Make your own picture-changing wallpaper in Gnome3

I hoped Gnome3 would have had an integrated function to create custom wallpapers that change throughout the day by picking a folder with your images and choose some refresh interval, but still you have to rely on external scripts or programs.

I’ve been using WallCh for quite some time under Unity, and it suited me well. It was a bit too much for what I wanted to actually do, grabbing pictures in a folder and set them as wallpaper every 3 minutes that is.

Another thing that “annoyed” me is that while in Unity minimized windows are quite the same thing as background processes — in that they just stay on the Unity dash and as long as you don’t hit Alt+Tab they never show up — in Gnome3 I very often go through the list of all open applications, and WallCh by default is always there. I’m not a fan of Alt+Tab in Gnome3: I find it faster to hit Super with my left hand and click on a window I instantly recognize with my right hand than to cycle through small pictures with titles. I don’t know whether WallCh has an option to run in the background, but if it does I didn’t instantly find it and I opted for a little DIY :P

That being said I thought that surely a simple command must exist to just change the wallpaper, and it does! It’s gsettings, with its org.gnome.desktop.background keys. So, to set your ~/Images/1080p/wall_0.png as background you just call

gsettings set org.gnome.desktop.background picture-uri file://$HOME/Images/1080p/wall_0.png
gsettings set org.gnome.desktop.background picture-options zoom

you can just add these two system calls in some simple script in whatever language you like and there you have your custom wallpaper changer!

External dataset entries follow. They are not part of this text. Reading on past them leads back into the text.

Lemma load_questions_skips_missing_witness :
  map q_id (loadQuestions Sample.store ["q1"; "q4"]%string) = ["q1"; "q4"]%string
  /\ map q_id (loadQuestions Sample.imported ["d1"]%string) = ["inner"]%string.
Proof.
  pose proof (load_questions_skips_missing Sample.store ["q1"; "q4"]%string)
    as (_ & _ & Hall & _).
  pose proof (load_questions_skips_missing Sample.imported ["d1"]%string)
    as (_ & _ & _ & Hown).
  split.
  - apply Hall. intros i Hi.
    apply elem_of_cons in Hi as [-> | Hi];
      [|apply elem_of_cons in Hi as [-> | Hi]];
      [vm_compute; eauto | vm_compute; eauto | now apply not_elem_of_nil in Hi].
  - apply (Hown "d1"%string
                (Sample.question (Some "inner"%string) mcq_single (JNum (of_Z 1)))
                "inner"%string); reflexivity.
Defined.

(** The outcomes of loading, for a signed-in user and a test identifier:
    the page stays open exactly when the test exists, the user has no
    completed attempt on it and its question bank exists.  Then the
    questions are those of the bank (shuffled if the test says so), every
    question has a null, unflagged answer, the clock shows the duration in
    seconds, and the start screen is shown unless no question was found.
    Loading writes nothing in any case. *)
Theorem load_outcomes (engine : list Question -> SortRun Question) (rnd : nat -> Z)
        (s : Firestore) (u : UserData) (tid : string) :
  tid <> ""%string ->
  let w := mount engine rnd s (Some u) tid in
  db w = s
  /\ (mounted w = true
      <-> exists (t : TestData) bank,
            tests s !! tid = Some t
            /\ completedAttempts (uid u) tid s = []
            /\ questionBanks s !! t_questionBankId t = Some bank)
  /\ (forall (t : TestData) bank,
         tests s !! tid = Some t ->
         completedAttempts (uid u) tid s = [] ->
         questionBanks s !! t_questionBankId t = Some bank ->
         let qs := shuffleIfEnabled engine rnd (withTestId tid t)
                                    (loadQuestions s bank) in
         ui w = {| test := Some (withTestId tid t); questions := qs;
                   currentQuestion := 0%nat;
                   timeRemaining := t_duration t * 60;
                   userAnswers := initialAnswers qs;
                   showSubmitWarning := false; testSubmitted := false;
                   loading := false; testStarted := false |}
         /\ view (ui w) = (if bool_decide (qs = []) then VNotAvailable else VIntro)
         /\ timer w = None /\ toasts w = []).
Proof.
  intros Hne w. subst w. unfold mount. apply String.eqb_neq in Hne. rewrite Hne.
  unfold fetchTestData. cbn [db ui with_ui setLoading testId].
  conjuncts.
  - repeat case_match; reflexivity.
  - split.
    + destruct (tests s !! tid) as [t|]; [|discriminate]. fields.
      destruct (completedAttempts (uid u) tid s) as [|a l] eqn:Hc; [|discriminate].
      cbn [length Z.of_nat Z.ltb Z.compare].
      change (t_questionBankId (withTestId tid t)) with (t_questionBankId t).
      destruct (questionBanks s !! t_questionBankId t) as [bank|] eqn:Hb;
        [|discriminate].
      intros _. now exists t, bank.
    + intros (t & bank & -> & -> & Hb).
      cbn [length Z.of_nat Z.ltb Z.compare].
      change (t_questionBankId (withTestId tid t)) with (t_questionBankId t).
      now rewrite Hb.
  - intros t bank -> -> Hb.
    cbn [length Z.of_nat Z.ltb Z.compare].
    change (t_questionBankId (withTestId tid t)) with (t_questionBankId t).
    rewrite Hb. cbn zeta. conjuncts; reflexivity.
Qed.
(** [main]: how the process ends and, when the result file was created,
    the bytes that have reached it.  Nothing is printed.  The error of
    [writer.Flush()] is discarded, as in the source. *)
Definition main (args : list string) (w : World) : Exit * option string :=
  match args with
  | [] => (Panicked, None)
  | [program] | [program; _] | [program; _; _] =>
      (Fatal ("Usage: " ++ program ++ " <subdomains-file> <patterns-file> <result-file>")%string,
       None)
  | _ :: subdomainsFile :: patternsFile :: resultFile :: _ =>
      match readLinesFromFile fs subdomainsFile with
      | (_, Some err) => (Fatal ("Failed to read subdomains from file: " ++ err)%string, None)
      | (subdomains, None) =>
          match readLinesFromFile fs patternsFile with
          | (_, Some err) => (Fatal ("Failed to read patterns from file: " ++ err)%string, None)
          | (patterns, None) =>
              match checkCNAMERecords dig subdomains patterns w with
              | ((_, Some err), _) =>
                  (Fatal ("Failed to check CNAME records: " ++ err)%string, None)
              | ((results, None), _) =>
                  match create resultFile with
                  | CreateError err =>
                      (Fatal ("Failed to create result file: " ++ err)%string, None)
                  | Created faults =>
                      let writer := NewWriter (mkOsFile "" faults) in
                      let entries :=
                        match results with
                        | Some results => order results
                        | None => []
                        end in
                      match rangeResults entries writer with
                      | (Some err, writer') =>
                          (Fatal ("Failed to write to result file: " ++ err)%string,
                           Some (fileBytes (wfile writer')))
                      | (None, writer') =>
                          let (_, writer'') := Flush writer' in
                          (Finished [], Some (fileBytes (wfile writer'')))
                      end
                  end
              end
          end
      end
  end.
Lemma dedup_first_nodup (seen xs : list value) :
  List.NoDup (dedup_first seen xs) /\
  (forall x, In x (dedup_first seen xs) -> ~ In x seen).
Proof.
  revert seen; induction xs as [|x xs IH]; intros seen; simpl.
  - split; [constructor|tauto].
  - destruct (isin x seen) eqn:Ex; [apply IH|].
    destruct (IH (x :: seen)) as [Hnd Hout]. split.
    + constructor; [|exact Hnd]. intros Hx. apply (Hout x Hx). left; reflexivity.
    + intros y [<-|Hy].
      * intros Hin. apply isin_In in Hin. congruence.
      * intros Hin. apply (Hout y Hy). right; exact Hin.
Qed.

Lemma count_value_cons (v x : value) (l : list value) :
  count_value v (x :: l) = (if bool_decide (x = v) then 1 else 0) + count_value v l.
Proof. unfold count_value; simpl. destruct (bool_decide (x = v)); reflexivity. Qed.

Lemma sum_indicator (u : list value) (x : value) :
  List.NoDup u -> In x u ->
  fold_right (fun v acc => (if bool_decide (x = v) then 1 else 0) + acc) 0 u = 1.
Proof.
  induction u as [|v u IH]; intros Hnd Hx; [destruct Hx|].
  inversion Hnd as [|? ? Hv Hnd']; subst. simpl.
  destruct Hx as [->|Hx].
  - rewrite bool_decide_true by reflexivity.
    enough (fold_right (fun w acc => (if bool_decide (x = w) then 1 else 0) + acc) 0 u = 0) by lia.
    clear IH Hnd Hnd'. induction u as [|w u IHu]; simpl; [reflexivity|].
    rewrite bool_decide_false by (intros <-; apply Hv; left; reflexivity).
    apply IHu. intros H; apply Hv; right; exact H.
  - rewrite bool_decide_false by (intros ->; contradiction).
    simpl. apply IH; assumption.
Qed.

Lemma sum_counts_distinct (u s : list value) :
  List.NoDup u -> (forall x, In x s -> In x u) ->
  sum_counts (map (fun v => (v, count_value v s)) u) = length s.
Proof.
  intros Hnd. induction s as [|x s IH]; intros Hs.
  - simpl. clear Hnd Hs. induction u as [|v u IHu]; simpl; [reflexivity|].
    exact IHu.
  - assert (Hsplit : forall u', sum_counts (map (fun v => (v, count_value v (x :: s))) u')
              = fold_right (fun v acc => (if bool_decide (x = v) then 1 else 0) + acc) 0 u'
                + sum_counts (map (fun v => (v, count_value v s)) u')).
    { induction u' as [|v u' IHu']; simpl; [reflexivity|].
      rewrite count_value_cons, IHu'. lia. }
    rewrite Hsplit, sum_indicator by (try assumption; apply Hs; left; reflexivity).
    rewrite IH by (intros y Hy; apply Hs; right; exact Hy). reflexivity.
Qed.

Lemma value_counts_total (vals : list value) :
  sum_counts (value_counts vals)
  = length (List.filter (fun v => negb (is_nan v)) vals).
Proof.
  unfold value_counts, sort_by_count. rewrite sum_counts_sort. simpl.
  apply sum_counts_distinct.
  - apply dedup_first_nodup.
  - intros x Hx. apply filter_In in Hx as [Hx Hn].
    apply unique_non_na_In; [exact Hx|]. intros ->. discriminate.
Qed.

(** The Pipe Type Distribution, when shown: its counts add up to the
    number of rows whose Pipe Type is not missing, which is positive and at
    most [len(filtered_df)]; the percentages of the details list therefore
    add up to 100% only when no Pipe Type is missing. *)
Theorem pipe_type_counts_total (ft : table) (i : nat) (vc : list (value * nat)) :
  column_index ft "Pipe Type" = Some i ->
  pipe_type_distribution ft = Some vc ->
  sum_counts vc = length (List.filter (fun r => negb (is_nan (cell r i))) (rows ft)) /\
  (0 < sum_counts vc <= length (rows ft))%nat.
Proof.
  intros Hi Hd. unfold pipe_type_distribution in Hd. rewrite Hi in Hd. cbn zeta in Hd.
  destruct (forallb is_nan (column_values ft i)) eqn:Ea; [discriminate|].
  injection Hd as <-. rewrite value_counts_total.
  assert (Hf : length (List.filter (fun v => negb (is_nan v)) (column_values ft i))
               = length (List.filter (fun r => negb (is_nan (cell r i))) (rows ft))).
  { unfold column_values. induction (rows ft) as [|r rs IH]; simpl; [reflexivity|].
    destruct (negb (is_nan (cell r i))); simpl; rewrite IH; reflexivity. }
  rewrite Hf. split; [reflexivity|]. split; [|apply length_filter_le].
  unfold column_values in Ea. clear Hf Hi.
  induction (rows ft) as [|r rs IH]; simpl in Ea |- *; [discriminate|].
  destruct (is_nan (cell r i)); simpl in Ea |- *; [exact (IH Ea)|lia].
Qed.

Lemma pipe_type_counts_total_witness :
  column_index (mkTable [mkColumn "Pipe Type" DObject]
                  [[VStr "Rigid"]; [VStr "Flexible"]; [VStr "Rigid"]; [VNaN]]) "Pipe Type" = Some 0 /\
  pipe_type_distribution (mkTable [mkColumn "Pipe Type" DObject]
                  [[VStr "Rigid"]; [VStr "Flexible"]; [VStr "Rigid"]; [VNaN]])
    = Some [(VStr "Rigid", 2); (VStr "Flexible", 1)] /\
  sum_counts [(VStr "Rigid", 2); (VStr "Flexible", 1)] = 3 /\
  (0 < sum_counts [(VStr "Rigid", 2); (VStr "Flexible", 1)] <= 4)%nat.
Proof.
  assert (H1 : column_index (mkTable [mkColumn "Pipe Type" DObject]
                  [[VStr "Rigid"]; [VStr "Flexible"]; [VStr "Rigid"]; [VNaN]]) "Pipe Type" = Some 0)
    by reflexivity.
  assert (H2 : pipe_type_distribution (mkTable [mkColumn "Pipe Type" DObject]
                  [[VStr "Rigid"]; [VStr "Flexible"]; [VStr "Rigid"]; [VNaN]])
               = Some [(VStr "Rigid", 2); (VStr "Flexible", 1)]) by (vm_compute; reflexivity).
  destruct (pipe_type_counts_total _ _ _ H1 H2) as [H3 H4].
  split; [exact H1|]. split; [exact H2|]. split; [exact H3|exact H4].
Defined.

I came up with a simple python script which is actually a stripped-down version of this nice little script by Romano Giannetti. I simply removed all verbosity and moved the pictures folder definition to a properties file that is checked at every interval, so I never have to change the script itself. If anyone is interested, I’ll post it (it’s less than 50 LOC in the end).

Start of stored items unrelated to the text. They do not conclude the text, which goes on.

Lemma forward_eval_rejects_malformed_input_witness :
  exists m,
    SST.compile test_unit = Ok m
    /\ SST.ndim {| shape := [1; 1]%nat; data := [1%R] |} <> 3%nat
    /\ SST.forward_eval m (1%R, 0%R) (fun _ => [1%R]) (fun _ => [1%R])
         {| shape := [1; 1]%nat; data := [1%R] |} None
       = Raise (ValueError "Input ndarray must be three dimensional.").
Proof.
  destruct (@compile_test scalar_lasagne test_unit eq_refl eq_refl (@given _ _))
    as (m & test & Hc & _).
  assert (Hnd : SST.ndim {| shape := [1; 1]%nat; data := [1%R] |} <> 3%nat)
    by (cbn; lia).
  exists m. split; [ exact Hc | split; [ exact Hnd | ] ].
  apply (proj1 (@forward_eval_rejects_malformed_input scalar_lasagne test_unit
                  m (1%R, 0%R) (fun _ => [1%R]) (fun _ => [1%R])
                  {| shape := [1; 1]%nat; data := [1%R] |} None Hc) Hnd).
Defined.

Lemma forward_eval_test_mode_deterministic_witness :
  exists m,
    SST.test_fn test_unit = None
    /\ SST.mode test_unit = "test"%string
    /\ SST.compile test_unit = Ok m
    /\ SST.forward_eval m (1%R, 0%R) (fun _ => [1%R]) (fun _ => [1%R])
         (single 1) None
       = SST.forward_eval m (1%R, 0%R) (fun _ => [0%R]) (fun _ => [0%R])
           (single 1) (Some (single 0)).
Proof.
  destruct (@compile_test scalar_lasagne test_unit eq_refl eq_refl (@given _ _))
    as (m & test & Hc & _).
  exists m.
  split; [ reflexivity | split; [ reflexivity | split; [ exact Hc | ] ] ].
  apply (@forward_eval_test_mode_deterministic scalar_lasagne test_unit m
           (1%R, 0%R) (fun _ => [1%R]) (fun _ => [1%R]) (fun _ => [0%R])
           (fun _ => [0%R]) (single 1) None (Some (single 0))
           eq_refl eq_refl Hc).
Defined.

Lemma initialize_pretrained_after_compile_witness :
  exists m,
    SST.compile test_unit = Ok m
    /\ Pretrained.initialize_pretrained (L := scalar_lasagne)
         (fun _ (p : R) _ => Ok p) m (1%R, 0%R) 2%R
       = Ok (m, (1%R, 0%R)).
Proof.
  destruct (@compile_test scalar_lasagne test_unit eq_refl eq_refl (@given _ _))
    as (m & test & Hc & _).
  exists m. split; [ exact Hc | ].
  apply (@initialize_pretrained_after_compile scalar_lasagne R
           (fun _ (p : R) _ => Ok p) test_unit m (1%R, 0%R) 2%R Hc).
Defined.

Then, I added the script as a startup application with gnome-session-properties so I finally have my lightweight background wallpaper changer :)

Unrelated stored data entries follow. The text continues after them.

(** * viyv-browser: transport, session and dispatch layer

    A shallow embedding of the message transport of viyv-browser
    (packages/mcp-server and the extension's service worker) together with
    the properties its specification states about it.

    Conventions of the embedding.
    - A JS [number] that the protocol carries (lengths, tab ids, chunk
      indices, millisecond clocks) is an integer-valued double and is
      modelled as [Z].
    - [Date.now()] and [randomUUID()] are inputs of the handler that calls
      them ([now], [uuid]).
    - A JS [Map] whose iteration order is observable is an association list
      in insertion order; a [Map] or [Set] that is only looked up is a
      [gmap] / [gset].
    - A thrown [Error] is the [Throw] branch of a result carrying the
      message of the error. *)

From Stdlib Require Import ZArith List String Ascii Strings.Byte Lia Permutation Sorted.
From stdpp Require Import gmap strings list pretty.

Set Warnings "-register-all".

Local Open Scope Z_scope.

(** ** Results of fallible code *)

Inductive Result (A : Type) : Type :=
  | Ok (a : A)
  | Throw (message : string).
Arguments Ok {A} a.
Arguments Throw {A} message.

(** * JavaScript values and containers *)

Module JS.

(** JSON values; [undefined] is the [None] of an [option json]. *)
Inductive json : Type :=
  | JNull
  | JBool (b : bool)
  | JNum (n : Z)
  | JStr (s : string)
  | JArr (items : list json)
  | JObj (fields : list (string * json)).

Fixpoint assoc {A : Type} (k : string) (l : list (string * A)) : option A :=
  match l with
  | [] => None
  | (k', v) :: l' => if String.eqb k k' then Some v else assoc k l'
  end.

(** [v.k] and [v?.k] on a value that came out of [JSON.parse]: only plain
    objects carry the fields the program reads. *)
Definition get (k : string) (v : option json) : option json :=
  match v with
  | Some (JObj fields) => assoc k fields
  | _ => None
  end.

(** Truthiness, as in [if (v)] and [!v]. *)
Definition truthy (v : option json) : bool :=
  match v with
  | None | Some JNull => false
  | Some (JBool b) => b
  | Some (JNum n) => negb (n =? 0)
  | Some (JStr s) => negb (String.eqb s EmptyString)
  | Some (JArr _) | Some (JObj _) => true
  end.

(** [typeof v === 'string' ? v : null] *)
Definition asString (v : option json) : option string :=
  match v with
  | Some (JStr s) => Some s
  | _ => None
  end.
(** * NephoScale compute driver: a shallow embedding and its properties

    Source: [libcloud/compute/drivers/nephoscale.py].

    The driver is dynamically typed Python talking to a JSON API.  The
    embedding keeps that shape: wire data are values of [pyval], dictionaries
    are finite maps, exceptions are values of [exn] carried by [result], and
    the methods that talk to the provider are computations in a state monad
    over the connection and a trace of the requests and sleeps performed. *)

From Stdlib Require Import ZArith String Ascii List Sorted Permutation Lia.
From stdpp Require Import base option gmap strings pretty list.

Set Warnings "-register-all".
Local Open Scope string_scope.
Local Open Scope Z_scope.

(** ** Python values, exceptions and the builtins the driver relies on *)

(** What [json.loads] produces; numbers are restricted to integers. *)
Inductive pyval :=
| PyNone
| PyBool (b : bool)
| PyInt (z : Z)
| PyStr (s : string)
| PyList (l : list pyval)
| PyDict (d : gmap string pyval).

(** The exceptions that can travel through the driver.  [ExceptionFmt fmt e]
    stands for [Exception(fmt % e)]: the message is kept as the format and
    the exception it was rendered from. *)
Inductive exn :=
| InvalidCredsError (value : string)
| Exception (arg : pyval)
| ExceptionFmt (fmt : string) (cause : exn)
| AttributeError (attr : string)
| TypeError (what : string)
| KeyError (key : string).

Inductive result (A : Type) :=
| Ok (a : A)
| Raise (e : exn).
Arguments Ok {A} a.
Arguments Raise {A} e.

#[global] Instance result_ret : MRet result := fun A a => Ok a.
#[global] Instance result_bind : MBind result := fun A B f m =>
  match m with
  | Ok a => f a
  | Raise e => Raise e
  end.

(** [try: body / except Exception: handler(e)] on a pure computation. *)
Definition try_except {A} (body : result A) (handler : exn -> result A) : result A :=
  match body with
  | Ok a => Ok a
  | Raise e => handler e
  end.

Fixpoint mapM_result {A B} (f : A -> result B) (l : list A) : result (list B) :=
  match l with
  | [] => Ok []
  | x :: l' => y ← f x; ys ← mapM_result f l'; Ok (y :: ys)
  end.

Edit: as Romano himself asked for it, here’s my version of the script: http://pastebin.com/embed_iframe.php?i=UGYNi0K5

Well, if truth be told my version of the script has no error checks whatsoever, but since somebody may try to use this I thought that some information on what’s going on may be helpful. You can list several folders in the configuration file; if you change the configuration file while the script is running the list gets parsed again and reset.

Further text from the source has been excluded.